What’s relevant in all of this - in the evolution of the vacation management industry? In all of this there’s a paradox of needs emerging. - A counter-intuitive relationship of sorts - where this rapid transit trip through the valley of the internet seems to be spewing out people who are desperate for some type of human connection.
Hence, enter the 2014 customer. Whether it’s a baby boomer or a generation Y, there’s little divide. They, all of them, still want to be heard. They may be well versed in the internet, and how to search, but after several forays into the vast cosmos of web sites, they get burned out.
In fact, experience seems to suggest that our guests end up overwhelming themselves - whether it be the baby boomers who started out in their early years using pencils, paper and even learning cursive – to the other end of the spectrum - the generation y kids – born in a more rapid era and helicoptered into reliance.

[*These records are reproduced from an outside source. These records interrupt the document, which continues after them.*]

Lemma take_hold_ok st o w : live o w -> opBarrier o = Some st -> (0 <= bsHoldVersion st)%Z ->
  wpo (take_hold now st o) (fun oh w' => live oh.1 w' /\ forall st', oh.2 = Ok st' -> opBarrier oh.1 = Some st' /\ (0 < bsHoldVersion st')%Z) w.
Proof.
  intros Hl Hb Hv. unfold take_hold. destruct (Z.eqb_spec (bsHoldVersion st) 0) as [E|E]; [|split; [done|]; intros st' [= <-]; split; [done|lia]].
  apply wp_bind. eapply wp_mono; [|by apply phase_ok]. intros o1 w1 [Hl1 Hb1]. apply wp_bind. eapply wp_mono; [|apply check_ok; exact Hl1].
  intros c w2 [Hl2 Hc]. destruct c as [e|]; [by split|]. assert (shows_hold o1 = false) as Hs by (unfold shows_hold; rewrite Hb1, Hb, E; done).
  apply wp_bind. apply wp_call. intros w3 Hr c r w4 He.
  assert (shows_hold (wRec w3) = false) as Hs3 by (rewrite (ot_hold _ _ Hr), Hc by done; exact Hs).
  destruct (hold_step _ _ _ _ He Hs3) as (Hg & Er & El & Hpos). split; [exact Hg|].
  assert (live o1 w4) as Hl4 by (eapply owner_keeps_live; [by eapply live_others|exact Er|exact El]).
  destruct r as [[v gen]|]; [|by split]. specialize (Hpos v gen eq_refl). apply wp_bind.
  eapply wp_mono; [|apply setBarrier_ok; [exact Hl4|done]]. intros o5 w5 [Hl5 Hb5]. split; [done|]. intros st' [= <-]. by split.
Qed.

Lemma drain_ok fuel st o w : live o w ->
  wpo (drain now fuel st o) (fun od w' => live od.1 w' /\ opBarrier od.1 = opBarrier o /\ forall st', od.2 = Ok st' -> bsHoldVersion st' = bsHoldVersion st) w.
Proof.
  intros Hl. unfold drain. apply wp_bind. apply wp_call. intros w1 Hr c r w2 He. apply owner_reads in He as ->; [|done]. split; [apply owner_refl|].
  assert (live o w1) as Hl1 by by eapply live_others. destruct r as [[|]|]; [|split_and!; [done|done|by intros ? [= <-]]|by split_and!].
  apply wp_bind. eapply wp_mono; [|by apply phase_ok]. intros o3 w3 [Hl3 Hb3]. apply wp_bind. eapply wp_mono; [|by apply blockUntil_ok].
  intros [o4 [e|]] w4 [Hl4 Hb4]; simpl in *; (split_and!; [done|congruence|]); intros st'; [done|by intros [= <-]].
Qed.

Lemma commit_ok fuel st o w : live o w -> shows_hold o = true -> (0 < bsHoldVersion st)%Z ->
  wpo (commit now fuel st o) (fun oe w' => live oe.1 w') w.
Proof.
  intros Hl Ho Hv. unfold commit. apply wp_bind. eapply wp_mono; [|by apply phase_ok]. intros o1 w1 [Hl1 Hb1].
  assert (shows_hold o1 = true) as Ho1 by (unfold shows_hold; rewrite Hb1; exact Ho).
  apply wp_bind. eapply wp_mono; [|apply check_ok; exact Hl1]. intros c w2 [Hl2 Hc]. destruct c as [e|]; [done|].
  apply wp_bind. eapply wp_mono; [|apply commit_loop_ok; [exact Hl2|exact Ho1|rewrite Hc by done; exact Ho1]].
  intros [o3 [v|e]] w3 [Hl3 Hb3]; [|done]. apply wp_bind. eapply wp_mono; [|apply setBarrier_ok; [exact Hl3|done]]. by intros o4 w4 [? _].
Qed.
Lemma transition_check_step p f t t' : transition_check hex4 key p f t acceptLoss = Ok t' ->
  tHold t' = tHold t /\ tTo t' = tTo t /\ tRatio t' = tRatio t /\ tRange t' = tRange t.
Proof.
  assert (forall t, let t' := withDefaultName hex4 key p t in tHold t' = tHold t /\ tTo t' = tTo t /\ tRatio t' = tRatio t /\ tRange t' = tRange t) as Hn.
  { intros t0. unfold withDefaultName. destruct (_ && _); [|done]. by destruct (cut_key key). }
  unfold transition_check. intros H. pass_check H. destruct (Apply _ _); [|done]. do 2 pass_check H. injection H as <-.
  destruct (Hn t) as (E1 & E2 & E3 & E4). by destruct (_ && _).
Qed.

Lemma direct_whole p t : tTo t = StateRamping \/ tTo t = StateMigrating -> step_moves p t = false -> tTo t = StateMigrating /\ whole_ramp p = true.
Proof.
  unfold step_moves, whole_ramp, moving. intros [->| ->]; [done|]. cbn [bool_decide]. rewrite (bool_decide_eq_true_2 (StateMigrating = StateMigrating)) by done.
  rewrite (bool_decide_eq_false_2 (StateMigrating = StateRamping)) by done. cbn [orb andb]. intros H. split; [done|].
  apply orb_false_iff in H as [H _]. apply orb_false_iff in H as [_ H]. destruct (pMove p) as [m|]; [|destruct (pRamp p); [by rewrite H|done]].
  simpl in H. destruct (mvRamp m) as [r|]; simpl in H; [by rewrite H|done].
Qed.

End FencedStep.

(** C11: the control plane keeps the fence: whatever ramp or migrate step it is asked for, each transition it submits for it (the step itself when it moves no writes, its hold, its completion) is one across which a front end on the old placement and one on the new answer every key consistently: two accepted writes go to one backend, and each reads where the other writes. *)
Theorem fencedStep_fenced hex4 key id acceptLoss t f p t' np k
    (Hto : tTo t = StateRamping \/ tTo t = StateMigrating) (Hwf : wf_placement p) (Hrange : forall rg, tRange t = Some rg -> range_u64 rg)
    (Hratio : ratio_ok (tRatio t)) (Hsub : step_write hex4 key id acceptLoss t f p t') (Hnp : Apply p t' = Ok np) :
  exists wp rp wq rq, routed p k = Ok (wp, rp) /\ routed np k = Ok (wq, rq) /\
    (forall a b, wp = Some a -> wq = Some b -> a = b) /\ (forall a, wp = Some a -> a ∈ rq) /\ (forall b, wq = Some b -> b ∈ rp).
Proof.
  assert (fenced p t' /\ tRatio t' = tRatio t /\ forall rg, tRange t' = Some rg -> range_u64 rg) as (Hf & Er & Hrg).
  { destruct Hsub as [t' Hm Hc|t' Hc|t' Hh _ Hc]; destruct (transition_check_step _ _ _ _ _ _ _ Hc) as (E1 & E2 & E3 & E4); cbn in *; rewrite E3, E4; split_and!; try done.
    - right; right; right; right. rewrite E2. by apply direct_whole.
    - by left.
    - by right; left. }
  unfold Apply in Hnp. rewrite ApplyF_top in Hnp. rewrite <- Er in Hratio.
  destruct (applyTop_agree p t' np k Hwf Hrg Hratio Hf Hnp) as ([wp rp] & [wq rq] & Hp & Hq & Hc).
  exists wp, rp, wq, rq. split; [exact Hp|]. split; [exact Hq|]. exact Hc.
Qed.

Definition empty_file : File := mkFile 1 2 zeroIdentity None None None None.

Lemma fencedStep_fenced_witness : exists t' np, step_write (fun _ => "0000") "t/logs" "op1" false example_move empty_file example_spread t' /\ Apply example_spread t' = Ok np /\
  exists wp rp wq rq, routed example_spread "k" = Ok (wp, rp) /\ routed np "k" = Ok (wq, rq) /\
    (forall a b, wp = Some a -> wq = Some b -> a = b) /\ (forall a, wp = Some a -> a ∈ rq) /\ (forall b, wq = Some b -> b ∈ rp).
Proof.
  assert (exists t', transition_check (fun _ => "0000") "t/logs" example_spread empty_file (held_step "op1" example_move) false = Ok t' /\ t' = held_step "op1" example_move) as (t' & Ht & ->)
    by (eexists; split; vm_compute; reflexivity).
  exists (held_step "op1" example_move). eexists. split; [by apply sw_hold|]. split; [vm_compute; reflexivity|].
  apply (fencedStep_fenced (fun _ => "0000") "t/logs" "op1" false example_move empty_file example_spread (held_step "op1" example_move) _ "k");
    [by left|exact example_spread_wf|by intros ? [=]|exact quarter_ok|by apply sw_hold|vm_compute; reflexivity].
Defined.
Definition dir_run {R} (a : act R) (s : option File) (x : File * bool) : option ((R + File) * (File * bool)) :=
  let '(f, d) := x in
  match a in act R return option ((R + File) * (File * bool)) with
  | AHold =>
      match s with
      | None => match g_hold G f with HSeen v => Some (inl (Ok (v, Generation f scope)), x) | HWrite _ => Some (inr f, x) | HRefused => Some (inl (Err ()), x) end
      | Some f1 => match g_hold G f1 with
                   | HWrite w => match w f with Ok f0 => if (0 <? fVersion (bump f0))%Z then Some (inl (Ok (fVersion (bump f0), 0%Z)), (bump f0, d)) else None | Err _ => Some (inl (Err ()), x) end
                   | _ => None
                   end
      end
  | ACommit =>
      match s with
      | None => match g_commit G f with KAlready v => Some (inl (Ok (v, true)), x) | KGone => Some (inl (Err CGone), x) | KRefused why => Some (inl (Err (CFailed why)), x) | KWrite _ => Some (inr f, x) end
      | Some f1 => match g_commit G f1 with
                   | KWrite w => match w f with Ok f0 => if (0 <? fVersion (bump f0))%Z then Some (inl (Ok (fVersion (bump f0), false)), (bump f0, true)) else None | Err _ => Some (inl (Err (CFailed "")), x) end
                   | _ => None
                   end
      end
  | ACarries => Some (inl (Ok (carriesBarrier f scope id)), x)
  | ARelease => match g_release G f with Ok f0 => if (0 <? fVersion (bump f0))%Z then Some (inl ROk, (bump f0, d)) else None | Err _ => Some (inl RConflict, x) end
  | _ => None
  end.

Bottom line, almost no one who calls wants to know anything more about web sites. By the time they’ve called you, they want you to talk to them, nurture them, coddle them, peer under the covers of their lives, talk to them about their kids, or not, love their dogs, disparage pet lovers and, finally, walk them to the door of their dream vacation home. And by then, you had best know enough about them to put them in the cleanest house in the program, or the most luxurious, or the one with the best views, or the most beat up one – the one that reminds them of their childhood visits to the rustic, romantic beach cottages devoid of air conditioning and television but full of memories of childhoods past. Because vacation homes, like slippers, need to be the right fit.
And if they call to complain because things didn’t go all that right, they want the same connection, empathy, a sincere apology, and the time it takes to listen, and let them know they’ve been heard. If they don’t get that, we all know where they go. Right past go, to those dreaded social media sites where they find a welcoming platform and hundreds of “someones” who will listen to them.

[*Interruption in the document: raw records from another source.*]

(* ===== verification/Fleet.v ===== *)
(** * The fleet table (internal/cp/fleet.go, internal/control/fleet.go)

    The control plane keeps, for each proxy, a persistent member record with its current process
    (incarnation) and the ones that ended without retiring, and its last heartbeat on a lease.  A
    barrier waits on what this table lists, so the table must not lose a process whose work may still
    land.  Each operation reads a record, changes it, and writes it by comparing its revision, so it acts
    on the record as it is at its write; what it read besides (the lease, the forgotten incarnations) may
    be stale by then and is an argument of the operation. *)

From S2P Require Import Prelude Float64 KeyHash HashRange Config Placement Transition S3Op S3Names Route Backend Scopes Directory Admission Validate Keeper OpRecord Drain.

(** ** Data *)

Definition MaxUnresolvedIncarnations : nat := 8.
Definition maxResolvedKept : nat := 4.

Record memberRecord : Type := mkRecord {
  mrJoined : Z;
  mrCurrent : option Incarnation;
  mrUnresolved : list Incarnation;
  mrResolved : list Incarnation;
  mrRetireRequested : bool;
}.

Definition zeroRecord : memberRecord := mkRecord 0 None [] [] false.

(** The fields of a heartbeat the fleet table and the barriers read. *)
Record Heartbeat : Type := mkHeartbeat {
  hbIncarnation : string;
  hbStarted : Z;
  hbPrevious : list Incarnation;
  hbIdentity : Identity;
  hbApplied : Z;
  hbDurable : Z;
  hbInstalled : Z;
  hbBarriers : list Ack;
}.

Record Grant : Type := mkGrant { grRetire : bool; grPreviousRecorded : bool }.

Inductive fleetErr : Type := RetirementError | FleetRefused | FleetNotFound.

Definition set_current (c : option Incarnation) (r : memberRecord) : memberRecord := mkRecord (mrJoined r) c (mrUnresolved r) (mrResolved r) (mrRetireRequested r).
Definition set_unresolved (l : list Incarnation) (r : memberRecord) : memberRecord := mkRecord (mrJoined r) (mrCurrent r) l (mrResolved r) (mrRetireRequested r).
Definition set_resolved (l : list Incarnation) (r : memberRecord) : memberRecord := mkRecord (mrJoined r) (mrCurrent r) (mrUnresolved r) l (mrRetireRequested r).
Definition set_retire (b : bool) (r : memberRecord) : memberRecord := mkRecord (mrJoined r) (mrCurrent r) (mrUnresolved r) (mrResolved r) b.
Definition set_joined (t : Z) (r : memberRecord) : memberRecord := mkRecord t (mrCurrent r) (mrUnresolved r) (mrResolved r) (mrRetireRequested r).

Definition inc_end (state : string) (ended : Z) (i : Incarnation) : Incarnation :=
  mkInc (inID i) (inStarted i) ended state (inUncertain i) (inAttestation i) (inResolvedBy i) (inResolvedAt i).
Definition inc_uncertain (u : Z) (i : Incarnation) : Incarnation :=
  mkInc (inID i) (inStarted i) (inEnded i) (inState i) u (inAttestation i) (inResolvedBy i) (inResolvedAt i).

Definition is_inc (id : string) (i : Incarnation) : bool := bool_decide (inID i = id).
Definition active (i : Incarnation) : bool := bool_decide (inState i = IncarnationActive).

(** [memberRecord.knows] *)
Definition knows_inc (r : memberRecord) (id : string) : bool :=
  match mrCurrent r with Some c => is_inc id c | None => false end || existsb (is_inc id) (mrUnresolved r) || existsb (is_inc id) (mrResolved r).

(** [memberRecord.addUnresolved]: evidence is refused at the bound, never dropped. *)
Definition addUnresolved (i : Incarnation) (r : memberRecord) : result fleetErr memberRecord :=
  if (MaxUnresolvedIncarnations <=? length (mrUnresolved r))%nat then Err RetirementError else Ok (set_unresolved (mrUnresolved r ++ [i]) r).

(** [memberRecord.endedIncarnations] *)
Definition endedIncarnations (r : memberRecord) : list string :=
  match mrCurrent r with Some c => if active c then [] else [inID c] | None => [] end ++ List.map inID (mrResolved r).

(** ** The changes of a record *)

(** A previous process's own marker: a clean end, with nothing uncertain. *)
Definition clean_end (p : Incarnation) : bool := bool_decide (inState p = IncarnationRetired) && (inUncertain p =? 0)%Z.

Definition previous_retired (inc : string) (now : Z) (r : memberRecord) (p : Incarnation) : memberRecord :=
  if is_inc inc p then r
  else
    let ended := if (inEnded p =? 0)%Z then now else inEnded p in
    let late := if clean_end p then set_unresolved (List.filter (fun i => negb (is_inc (inID p) i)) (mrUnresolved r)) r else r in
    match mrCurrent r with
    | Some cur =>
        if is_inc (inID p) cur && active cur then
          set_current (Some (if clean_end p then inc_end IncarnationRetired ended cur else inc_uncertain (Z.max (inUncertain cur) (inUncertain p)) cur)) r
        else late
    | None => late
    end.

In the end, if you look at the vacation industry data in terms of bookings, nothing much changes there. Same highs, same lows, same spikes for everyone. So much so that It seems like the collective world of vacationers reverberates on some sort of psychic, conspiratorial plane – ignoring all of the algorithms and data that managers agonize over from year to year. If you have trouble believing this, just take a look at the stock market.
What’s my conclusion in all of this for 2014? More than ever, ultimately what will make or break our companies is how well we understand human relationships and whether we are smart enough to heed the golden rule."